THE RECORDS below:

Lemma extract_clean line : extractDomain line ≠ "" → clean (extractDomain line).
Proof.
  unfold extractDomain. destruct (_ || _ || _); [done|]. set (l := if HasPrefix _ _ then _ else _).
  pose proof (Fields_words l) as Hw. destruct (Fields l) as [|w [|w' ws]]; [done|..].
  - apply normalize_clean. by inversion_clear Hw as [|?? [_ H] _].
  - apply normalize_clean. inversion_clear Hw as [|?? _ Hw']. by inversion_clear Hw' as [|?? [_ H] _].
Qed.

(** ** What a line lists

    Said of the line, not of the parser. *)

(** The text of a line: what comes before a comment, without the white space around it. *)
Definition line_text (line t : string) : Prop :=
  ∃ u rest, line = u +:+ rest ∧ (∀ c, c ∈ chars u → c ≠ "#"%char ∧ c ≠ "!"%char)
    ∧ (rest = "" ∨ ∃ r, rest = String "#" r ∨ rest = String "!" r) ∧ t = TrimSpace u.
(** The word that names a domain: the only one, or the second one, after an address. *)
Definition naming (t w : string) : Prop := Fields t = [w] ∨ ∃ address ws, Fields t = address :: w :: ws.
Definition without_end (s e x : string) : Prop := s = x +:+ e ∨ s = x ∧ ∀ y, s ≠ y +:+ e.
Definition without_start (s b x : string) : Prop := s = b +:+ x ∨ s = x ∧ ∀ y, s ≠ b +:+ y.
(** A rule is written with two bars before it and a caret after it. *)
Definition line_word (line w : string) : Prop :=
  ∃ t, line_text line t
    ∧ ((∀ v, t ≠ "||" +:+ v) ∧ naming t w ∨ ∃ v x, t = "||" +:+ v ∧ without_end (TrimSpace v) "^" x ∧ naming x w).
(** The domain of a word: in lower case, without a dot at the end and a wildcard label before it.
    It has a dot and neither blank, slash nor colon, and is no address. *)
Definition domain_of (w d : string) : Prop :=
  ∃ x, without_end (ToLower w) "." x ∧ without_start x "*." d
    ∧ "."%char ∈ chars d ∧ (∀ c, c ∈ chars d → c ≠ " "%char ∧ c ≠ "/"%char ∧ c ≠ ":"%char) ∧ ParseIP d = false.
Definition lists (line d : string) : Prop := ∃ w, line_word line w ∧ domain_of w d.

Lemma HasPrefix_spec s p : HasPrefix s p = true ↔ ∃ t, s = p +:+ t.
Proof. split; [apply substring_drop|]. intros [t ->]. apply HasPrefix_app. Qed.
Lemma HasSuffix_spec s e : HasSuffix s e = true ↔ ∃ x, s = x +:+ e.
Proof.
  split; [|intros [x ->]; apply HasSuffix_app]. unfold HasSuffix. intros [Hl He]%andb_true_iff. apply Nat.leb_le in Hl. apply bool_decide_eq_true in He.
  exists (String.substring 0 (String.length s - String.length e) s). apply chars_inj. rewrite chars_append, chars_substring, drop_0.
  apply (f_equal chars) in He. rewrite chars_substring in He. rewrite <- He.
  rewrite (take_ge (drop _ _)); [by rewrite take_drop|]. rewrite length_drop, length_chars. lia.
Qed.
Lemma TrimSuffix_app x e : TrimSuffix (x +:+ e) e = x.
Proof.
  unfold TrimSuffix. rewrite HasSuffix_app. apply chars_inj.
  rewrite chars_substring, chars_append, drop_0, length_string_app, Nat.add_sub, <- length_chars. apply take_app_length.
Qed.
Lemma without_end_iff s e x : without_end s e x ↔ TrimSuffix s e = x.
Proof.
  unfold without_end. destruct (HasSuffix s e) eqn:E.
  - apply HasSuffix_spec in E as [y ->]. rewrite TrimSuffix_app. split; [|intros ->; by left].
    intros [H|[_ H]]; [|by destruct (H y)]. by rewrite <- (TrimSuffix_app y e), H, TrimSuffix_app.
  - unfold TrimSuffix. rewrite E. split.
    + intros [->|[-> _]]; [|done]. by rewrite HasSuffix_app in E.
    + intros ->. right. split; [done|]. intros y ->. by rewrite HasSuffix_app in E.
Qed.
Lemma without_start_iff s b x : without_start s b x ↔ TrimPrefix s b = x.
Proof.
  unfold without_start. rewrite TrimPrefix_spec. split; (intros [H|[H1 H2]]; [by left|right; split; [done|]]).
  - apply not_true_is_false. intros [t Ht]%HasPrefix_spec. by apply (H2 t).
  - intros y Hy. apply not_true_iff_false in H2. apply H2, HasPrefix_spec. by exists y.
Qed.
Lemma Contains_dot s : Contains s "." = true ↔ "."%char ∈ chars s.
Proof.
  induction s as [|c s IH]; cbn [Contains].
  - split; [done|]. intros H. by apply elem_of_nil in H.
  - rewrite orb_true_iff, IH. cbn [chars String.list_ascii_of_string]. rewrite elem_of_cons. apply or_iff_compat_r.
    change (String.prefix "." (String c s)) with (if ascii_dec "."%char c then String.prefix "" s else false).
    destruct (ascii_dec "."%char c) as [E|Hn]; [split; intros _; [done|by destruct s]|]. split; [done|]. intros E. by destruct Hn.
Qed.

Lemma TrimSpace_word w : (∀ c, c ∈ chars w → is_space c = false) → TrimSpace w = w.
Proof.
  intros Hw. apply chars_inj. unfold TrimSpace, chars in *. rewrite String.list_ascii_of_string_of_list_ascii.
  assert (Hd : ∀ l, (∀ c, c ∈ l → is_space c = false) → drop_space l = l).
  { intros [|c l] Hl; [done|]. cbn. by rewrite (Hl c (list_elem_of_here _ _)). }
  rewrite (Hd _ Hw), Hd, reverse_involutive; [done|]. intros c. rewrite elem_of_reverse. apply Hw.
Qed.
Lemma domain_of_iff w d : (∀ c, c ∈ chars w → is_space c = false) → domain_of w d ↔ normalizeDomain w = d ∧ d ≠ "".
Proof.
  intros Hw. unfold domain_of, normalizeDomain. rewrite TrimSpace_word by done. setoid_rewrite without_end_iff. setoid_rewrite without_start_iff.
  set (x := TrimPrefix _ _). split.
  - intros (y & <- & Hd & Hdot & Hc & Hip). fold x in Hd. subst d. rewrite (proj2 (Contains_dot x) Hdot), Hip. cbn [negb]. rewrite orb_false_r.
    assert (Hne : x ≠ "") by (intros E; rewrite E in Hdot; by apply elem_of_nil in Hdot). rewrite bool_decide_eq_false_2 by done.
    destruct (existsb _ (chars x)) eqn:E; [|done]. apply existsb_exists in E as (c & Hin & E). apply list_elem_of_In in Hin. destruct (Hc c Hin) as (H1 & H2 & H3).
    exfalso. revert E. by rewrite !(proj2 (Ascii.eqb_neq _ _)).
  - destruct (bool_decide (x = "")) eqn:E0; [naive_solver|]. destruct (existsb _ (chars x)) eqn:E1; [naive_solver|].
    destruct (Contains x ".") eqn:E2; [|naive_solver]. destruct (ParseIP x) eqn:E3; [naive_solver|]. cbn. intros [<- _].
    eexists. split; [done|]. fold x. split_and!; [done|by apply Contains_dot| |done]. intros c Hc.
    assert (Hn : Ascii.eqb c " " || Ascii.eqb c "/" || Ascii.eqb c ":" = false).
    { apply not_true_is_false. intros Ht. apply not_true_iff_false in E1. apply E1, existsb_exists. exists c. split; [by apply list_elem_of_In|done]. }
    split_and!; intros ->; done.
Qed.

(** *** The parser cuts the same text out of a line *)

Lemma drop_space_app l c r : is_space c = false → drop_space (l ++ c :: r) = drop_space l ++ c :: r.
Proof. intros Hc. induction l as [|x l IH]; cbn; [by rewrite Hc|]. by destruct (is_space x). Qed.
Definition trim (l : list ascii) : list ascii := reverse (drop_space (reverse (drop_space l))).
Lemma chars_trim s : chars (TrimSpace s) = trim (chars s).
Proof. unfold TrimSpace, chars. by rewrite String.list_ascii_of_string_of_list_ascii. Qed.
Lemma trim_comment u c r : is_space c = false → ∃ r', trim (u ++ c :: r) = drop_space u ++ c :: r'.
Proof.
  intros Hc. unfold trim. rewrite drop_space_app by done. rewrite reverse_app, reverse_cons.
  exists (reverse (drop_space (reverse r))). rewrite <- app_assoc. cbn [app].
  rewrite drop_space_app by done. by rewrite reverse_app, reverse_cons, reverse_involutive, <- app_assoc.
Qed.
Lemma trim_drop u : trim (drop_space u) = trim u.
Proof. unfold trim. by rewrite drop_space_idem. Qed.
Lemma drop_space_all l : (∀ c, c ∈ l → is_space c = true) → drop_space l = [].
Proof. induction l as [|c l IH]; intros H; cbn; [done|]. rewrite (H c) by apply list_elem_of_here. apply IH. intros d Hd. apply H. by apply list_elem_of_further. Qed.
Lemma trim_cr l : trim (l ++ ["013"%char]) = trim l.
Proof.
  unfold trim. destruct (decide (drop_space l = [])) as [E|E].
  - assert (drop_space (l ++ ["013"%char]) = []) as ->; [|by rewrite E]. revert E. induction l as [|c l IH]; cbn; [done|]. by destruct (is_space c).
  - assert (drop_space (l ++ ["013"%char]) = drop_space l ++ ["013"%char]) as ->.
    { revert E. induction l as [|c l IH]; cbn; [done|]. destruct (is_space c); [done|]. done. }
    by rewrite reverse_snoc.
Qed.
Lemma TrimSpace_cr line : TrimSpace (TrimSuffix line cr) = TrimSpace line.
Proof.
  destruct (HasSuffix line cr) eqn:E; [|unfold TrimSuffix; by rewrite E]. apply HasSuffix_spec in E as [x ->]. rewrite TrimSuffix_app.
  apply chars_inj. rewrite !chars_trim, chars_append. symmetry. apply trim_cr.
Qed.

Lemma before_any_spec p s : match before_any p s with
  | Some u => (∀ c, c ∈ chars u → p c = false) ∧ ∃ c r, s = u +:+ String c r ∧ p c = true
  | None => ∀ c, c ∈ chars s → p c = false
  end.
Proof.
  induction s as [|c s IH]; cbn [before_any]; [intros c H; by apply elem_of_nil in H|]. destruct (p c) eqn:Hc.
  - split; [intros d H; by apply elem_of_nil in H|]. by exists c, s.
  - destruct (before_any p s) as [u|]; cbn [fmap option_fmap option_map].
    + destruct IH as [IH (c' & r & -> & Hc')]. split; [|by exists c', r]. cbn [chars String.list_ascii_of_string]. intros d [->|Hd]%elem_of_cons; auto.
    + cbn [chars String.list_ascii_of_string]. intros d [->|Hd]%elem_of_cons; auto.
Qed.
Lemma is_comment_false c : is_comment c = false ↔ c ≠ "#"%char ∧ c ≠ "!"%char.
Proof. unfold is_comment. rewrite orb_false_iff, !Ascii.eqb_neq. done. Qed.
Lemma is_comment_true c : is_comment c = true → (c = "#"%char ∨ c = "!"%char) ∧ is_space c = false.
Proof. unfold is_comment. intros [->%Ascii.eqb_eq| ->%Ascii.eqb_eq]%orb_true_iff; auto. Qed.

End of THE RECORDS.

Each line above that contains the string "else" should be identified and copied.

  unfold extractDomain. destruct (_ || _ || _); [done|]. set (l := if HasPrefix _ _ then _ else _).
    change (String.prefix "." (String c s)) with (if ascii_dec "."%char c then String.prefix "" s else false).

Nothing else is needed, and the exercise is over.